▶ Task details:
Filter the records, keeping every line that has the string "specialize".

---- Records for the task

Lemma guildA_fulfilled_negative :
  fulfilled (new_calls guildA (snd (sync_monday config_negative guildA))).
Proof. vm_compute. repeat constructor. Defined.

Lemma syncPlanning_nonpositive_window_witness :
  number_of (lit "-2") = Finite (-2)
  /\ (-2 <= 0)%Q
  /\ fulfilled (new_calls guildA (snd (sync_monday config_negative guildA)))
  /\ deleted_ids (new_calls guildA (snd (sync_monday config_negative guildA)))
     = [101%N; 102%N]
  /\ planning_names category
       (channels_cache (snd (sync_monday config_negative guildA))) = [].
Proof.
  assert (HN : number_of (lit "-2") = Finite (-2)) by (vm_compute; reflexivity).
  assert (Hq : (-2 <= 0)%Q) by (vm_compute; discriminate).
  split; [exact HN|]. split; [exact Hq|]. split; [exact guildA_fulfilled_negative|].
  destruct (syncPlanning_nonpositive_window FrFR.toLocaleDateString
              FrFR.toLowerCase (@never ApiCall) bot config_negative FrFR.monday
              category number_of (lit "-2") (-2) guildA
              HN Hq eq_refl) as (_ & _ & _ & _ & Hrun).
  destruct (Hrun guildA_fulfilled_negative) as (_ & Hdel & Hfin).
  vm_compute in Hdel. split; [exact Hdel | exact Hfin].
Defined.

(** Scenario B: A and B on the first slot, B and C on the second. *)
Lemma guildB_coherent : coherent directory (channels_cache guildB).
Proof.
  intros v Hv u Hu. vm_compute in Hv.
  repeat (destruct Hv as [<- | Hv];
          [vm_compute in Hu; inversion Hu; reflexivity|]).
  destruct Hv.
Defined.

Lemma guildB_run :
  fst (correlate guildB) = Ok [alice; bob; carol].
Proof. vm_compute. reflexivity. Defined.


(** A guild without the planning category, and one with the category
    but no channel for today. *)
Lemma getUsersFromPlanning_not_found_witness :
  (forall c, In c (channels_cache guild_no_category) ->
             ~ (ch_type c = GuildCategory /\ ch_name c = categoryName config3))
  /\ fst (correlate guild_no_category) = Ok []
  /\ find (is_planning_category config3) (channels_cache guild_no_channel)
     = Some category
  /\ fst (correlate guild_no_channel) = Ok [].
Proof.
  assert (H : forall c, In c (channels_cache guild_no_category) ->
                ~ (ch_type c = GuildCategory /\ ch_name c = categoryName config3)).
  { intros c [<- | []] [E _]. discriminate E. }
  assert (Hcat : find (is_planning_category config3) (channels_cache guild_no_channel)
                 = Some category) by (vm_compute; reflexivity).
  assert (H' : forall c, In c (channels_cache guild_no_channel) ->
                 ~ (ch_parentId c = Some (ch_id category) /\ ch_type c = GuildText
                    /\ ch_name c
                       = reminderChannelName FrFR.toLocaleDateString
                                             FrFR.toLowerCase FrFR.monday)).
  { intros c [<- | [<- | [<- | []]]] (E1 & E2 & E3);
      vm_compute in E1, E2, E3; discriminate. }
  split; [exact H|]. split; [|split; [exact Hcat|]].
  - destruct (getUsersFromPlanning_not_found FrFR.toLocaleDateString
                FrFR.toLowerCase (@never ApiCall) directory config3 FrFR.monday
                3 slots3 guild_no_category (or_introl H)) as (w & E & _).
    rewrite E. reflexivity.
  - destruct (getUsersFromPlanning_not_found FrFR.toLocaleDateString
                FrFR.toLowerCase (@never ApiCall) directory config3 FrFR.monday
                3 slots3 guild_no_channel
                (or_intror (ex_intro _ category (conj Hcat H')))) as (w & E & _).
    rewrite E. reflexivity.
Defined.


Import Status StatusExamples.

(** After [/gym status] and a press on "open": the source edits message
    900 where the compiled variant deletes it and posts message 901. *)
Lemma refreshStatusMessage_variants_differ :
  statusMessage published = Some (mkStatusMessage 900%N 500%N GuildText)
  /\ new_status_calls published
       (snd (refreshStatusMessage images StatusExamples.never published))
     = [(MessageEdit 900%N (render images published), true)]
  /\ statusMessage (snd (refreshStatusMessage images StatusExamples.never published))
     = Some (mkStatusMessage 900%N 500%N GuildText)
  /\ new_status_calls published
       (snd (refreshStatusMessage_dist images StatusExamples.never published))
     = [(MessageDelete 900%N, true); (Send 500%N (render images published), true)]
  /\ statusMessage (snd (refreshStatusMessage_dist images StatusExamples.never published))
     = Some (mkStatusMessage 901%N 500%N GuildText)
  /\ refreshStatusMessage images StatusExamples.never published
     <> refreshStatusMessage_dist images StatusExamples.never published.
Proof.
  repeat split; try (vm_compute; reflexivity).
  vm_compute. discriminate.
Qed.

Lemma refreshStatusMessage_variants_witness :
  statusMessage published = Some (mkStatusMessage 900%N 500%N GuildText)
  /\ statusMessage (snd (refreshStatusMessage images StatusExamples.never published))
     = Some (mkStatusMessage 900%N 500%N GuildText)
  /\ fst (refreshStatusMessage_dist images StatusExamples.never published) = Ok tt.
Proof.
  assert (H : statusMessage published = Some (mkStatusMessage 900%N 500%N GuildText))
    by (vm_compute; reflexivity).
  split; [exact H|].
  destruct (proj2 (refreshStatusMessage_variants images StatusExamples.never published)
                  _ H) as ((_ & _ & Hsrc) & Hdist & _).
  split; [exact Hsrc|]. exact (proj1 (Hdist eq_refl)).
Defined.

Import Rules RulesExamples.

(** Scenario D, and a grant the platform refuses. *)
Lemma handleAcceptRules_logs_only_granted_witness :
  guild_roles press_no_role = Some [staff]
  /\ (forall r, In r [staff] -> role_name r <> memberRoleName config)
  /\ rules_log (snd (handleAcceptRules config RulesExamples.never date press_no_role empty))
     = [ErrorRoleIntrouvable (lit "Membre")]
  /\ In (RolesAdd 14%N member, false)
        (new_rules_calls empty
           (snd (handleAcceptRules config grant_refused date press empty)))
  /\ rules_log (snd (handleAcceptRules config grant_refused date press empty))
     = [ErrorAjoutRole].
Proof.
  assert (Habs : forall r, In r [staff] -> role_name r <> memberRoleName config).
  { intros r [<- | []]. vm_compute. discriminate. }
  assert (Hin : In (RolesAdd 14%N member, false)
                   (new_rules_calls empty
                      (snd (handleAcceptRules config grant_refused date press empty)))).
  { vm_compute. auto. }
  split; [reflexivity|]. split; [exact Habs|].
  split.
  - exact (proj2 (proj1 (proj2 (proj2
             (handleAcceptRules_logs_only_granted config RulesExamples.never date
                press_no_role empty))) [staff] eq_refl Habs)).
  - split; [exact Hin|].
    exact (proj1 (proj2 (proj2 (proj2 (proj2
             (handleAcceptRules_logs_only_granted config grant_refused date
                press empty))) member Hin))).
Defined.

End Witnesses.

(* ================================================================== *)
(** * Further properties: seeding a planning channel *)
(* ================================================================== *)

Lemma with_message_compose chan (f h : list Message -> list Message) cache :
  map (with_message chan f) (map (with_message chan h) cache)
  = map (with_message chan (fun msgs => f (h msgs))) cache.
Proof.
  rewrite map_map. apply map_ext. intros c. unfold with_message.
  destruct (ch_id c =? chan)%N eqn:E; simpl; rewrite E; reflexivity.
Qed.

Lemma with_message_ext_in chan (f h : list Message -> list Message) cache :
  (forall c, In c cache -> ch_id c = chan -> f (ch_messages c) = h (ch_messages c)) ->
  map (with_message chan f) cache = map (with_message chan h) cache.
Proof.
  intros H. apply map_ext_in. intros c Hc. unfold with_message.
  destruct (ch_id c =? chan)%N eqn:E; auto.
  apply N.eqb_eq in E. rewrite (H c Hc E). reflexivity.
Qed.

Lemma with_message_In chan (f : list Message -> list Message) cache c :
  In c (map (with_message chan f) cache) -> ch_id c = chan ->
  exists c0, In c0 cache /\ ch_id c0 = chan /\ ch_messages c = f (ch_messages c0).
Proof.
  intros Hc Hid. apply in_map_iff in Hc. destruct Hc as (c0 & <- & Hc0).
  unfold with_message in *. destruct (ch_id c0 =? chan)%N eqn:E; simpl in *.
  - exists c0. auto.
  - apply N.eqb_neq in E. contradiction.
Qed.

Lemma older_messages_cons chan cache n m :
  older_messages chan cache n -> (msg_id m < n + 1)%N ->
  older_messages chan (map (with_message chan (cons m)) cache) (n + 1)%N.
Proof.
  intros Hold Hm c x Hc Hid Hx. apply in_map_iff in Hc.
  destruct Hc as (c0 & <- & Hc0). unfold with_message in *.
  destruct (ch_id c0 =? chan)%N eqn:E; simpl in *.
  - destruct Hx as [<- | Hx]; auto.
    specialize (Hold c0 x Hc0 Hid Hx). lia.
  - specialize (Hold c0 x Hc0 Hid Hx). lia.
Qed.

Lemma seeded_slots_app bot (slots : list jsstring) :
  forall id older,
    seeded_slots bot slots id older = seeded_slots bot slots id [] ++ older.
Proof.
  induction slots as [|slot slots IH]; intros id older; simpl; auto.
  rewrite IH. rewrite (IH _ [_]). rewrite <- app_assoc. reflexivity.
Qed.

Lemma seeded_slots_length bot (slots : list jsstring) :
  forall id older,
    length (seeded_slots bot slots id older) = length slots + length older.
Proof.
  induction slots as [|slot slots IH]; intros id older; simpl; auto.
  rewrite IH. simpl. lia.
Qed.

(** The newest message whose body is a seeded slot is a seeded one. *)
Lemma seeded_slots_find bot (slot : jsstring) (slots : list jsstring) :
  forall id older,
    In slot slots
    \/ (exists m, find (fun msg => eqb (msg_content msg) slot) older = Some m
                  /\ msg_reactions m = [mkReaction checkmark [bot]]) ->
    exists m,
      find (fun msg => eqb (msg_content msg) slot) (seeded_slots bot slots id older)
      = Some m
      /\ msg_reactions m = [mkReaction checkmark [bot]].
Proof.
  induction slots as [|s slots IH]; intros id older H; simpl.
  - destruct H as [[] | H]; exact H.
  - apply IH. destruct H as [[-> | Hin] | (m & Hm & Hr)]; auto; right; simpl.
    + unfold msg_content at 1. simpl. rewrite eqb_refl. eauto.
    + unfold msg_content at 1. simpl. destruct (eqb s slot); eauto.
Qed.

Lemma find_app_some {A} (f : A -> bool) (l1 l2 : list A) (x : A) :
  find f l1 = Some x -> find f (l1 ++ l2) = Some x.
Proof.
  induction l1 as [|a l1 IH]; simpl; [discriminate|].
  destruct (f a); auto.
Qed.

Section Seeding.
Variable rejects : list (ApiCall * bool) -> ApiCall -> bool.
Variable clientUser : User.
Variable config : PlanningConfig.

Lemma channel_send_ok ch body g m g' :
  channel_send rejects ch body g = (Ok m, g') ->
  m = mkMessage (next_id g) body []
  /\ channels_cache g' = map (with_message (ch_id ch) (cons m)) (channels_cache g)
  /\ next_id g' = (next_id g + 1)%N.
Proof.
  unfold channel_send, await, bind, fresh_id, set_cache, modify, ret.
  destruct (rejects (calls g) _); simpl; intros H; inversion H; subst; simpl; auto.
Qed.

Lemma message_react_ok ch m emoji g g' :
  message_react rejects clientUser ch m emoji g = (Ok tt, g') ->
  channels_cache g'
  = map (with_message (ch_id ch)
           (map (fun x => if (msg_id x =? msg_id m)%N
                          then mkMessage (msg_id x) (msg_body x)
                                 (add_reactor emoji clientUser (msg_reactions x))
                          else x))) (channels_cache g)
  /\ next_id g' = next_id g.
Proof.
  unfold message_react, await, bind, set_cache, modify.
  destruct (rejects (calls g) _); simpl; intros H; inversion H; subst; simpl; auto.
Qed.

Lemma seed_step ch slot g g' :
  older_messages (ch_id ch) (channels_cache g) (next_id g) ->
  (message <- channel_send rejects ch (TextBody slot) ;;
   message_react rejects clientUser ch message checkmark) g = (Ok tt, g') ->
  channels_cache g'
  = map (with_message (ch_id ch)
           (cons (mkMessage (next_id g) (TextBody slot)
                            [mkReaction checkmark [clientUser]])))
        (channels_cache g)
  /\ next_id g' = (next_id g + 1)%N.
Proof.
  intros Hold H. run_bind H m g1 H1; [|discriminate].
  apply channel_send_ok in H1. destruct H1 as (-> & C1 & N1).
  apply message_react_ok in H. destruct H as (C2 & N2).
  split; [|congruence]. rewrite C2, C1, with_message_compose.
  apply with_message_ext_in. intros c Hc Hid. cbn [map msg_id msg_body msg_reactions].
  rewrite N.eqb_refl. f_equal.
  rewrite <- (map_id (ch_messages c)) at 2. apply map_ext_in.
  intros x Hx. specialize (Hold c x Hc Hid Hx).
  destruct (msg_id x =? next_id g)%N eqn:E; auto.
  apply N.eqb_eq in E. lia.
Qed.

--------

▶ Result:
    specialize (Hold c0 x Hc0 Hid Hx). lia.
  - specialize (Hold c0 x Hc0 Hid Hx). lia.
  intros x Hx. specialize (Hold c x Hc Hid Hx).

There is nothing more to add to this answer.